● EXERCISE INPUT:
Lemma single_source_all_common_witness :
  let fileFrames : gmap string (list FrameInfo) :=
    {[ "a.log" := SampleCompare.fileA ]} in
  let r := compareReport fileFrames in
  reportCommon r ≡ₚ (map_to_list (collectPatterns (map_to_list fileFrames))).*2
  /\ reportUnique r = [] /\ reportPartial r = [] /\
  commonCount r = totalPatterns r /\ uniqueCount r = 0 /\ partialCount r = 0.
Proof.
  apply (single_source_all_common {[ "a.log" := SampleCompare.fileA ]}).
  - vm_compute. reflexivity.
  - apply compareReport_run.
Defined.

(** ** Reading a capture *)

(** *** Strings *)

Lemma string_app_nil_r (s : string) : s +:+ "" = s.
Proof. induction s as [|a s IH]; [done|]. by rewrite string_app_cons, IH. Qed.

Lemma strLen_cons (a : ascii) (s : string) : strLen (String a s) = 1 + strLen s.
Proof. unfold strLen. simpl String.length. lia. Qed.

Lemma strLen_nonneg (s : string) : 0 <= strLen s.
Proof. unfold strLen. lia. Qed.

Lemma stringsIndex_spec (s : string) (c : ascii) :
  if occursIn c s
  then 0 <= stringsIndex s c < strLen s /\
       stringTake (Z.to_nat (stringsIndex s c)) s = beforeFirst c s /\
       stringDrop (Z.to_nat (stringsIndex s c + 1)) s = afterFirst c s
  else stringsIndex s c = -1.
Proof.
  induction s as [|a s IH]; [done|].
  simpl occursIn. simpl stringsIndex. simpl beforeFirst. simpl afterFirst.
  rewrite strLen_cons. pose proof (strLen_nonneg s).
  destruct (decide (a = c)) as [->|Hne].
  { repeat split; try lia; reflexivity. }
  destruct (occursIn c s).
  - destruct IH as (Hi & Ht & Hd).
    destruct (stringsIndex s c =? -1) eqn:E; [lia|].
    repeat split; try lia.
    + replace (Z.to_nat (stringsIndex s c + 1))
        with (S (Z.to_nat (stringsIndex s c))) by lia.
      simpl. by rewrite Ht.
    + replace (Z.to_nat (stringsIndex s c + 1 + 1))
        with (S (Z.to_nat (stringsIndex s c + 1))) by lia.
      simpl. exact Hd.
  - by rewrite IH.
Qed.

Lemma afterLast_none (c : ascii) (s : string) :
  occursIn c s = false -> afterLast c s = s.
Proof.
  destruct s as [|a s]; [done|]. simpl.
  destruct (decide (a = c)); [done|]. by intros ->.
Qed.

● ACTIVITY:
Every line above that includes the word "rewrite" must appear in the answer.

● FINAL ANSWER:
Proof. induction s as [|a s IH]; [done|]. by rewrite string_app_cons, IH. Qed.
  rewrite strLen_cons. pose proof (strLen_nonneg s).
      simpl. by rewrite Ht.
  - by rewrite IH.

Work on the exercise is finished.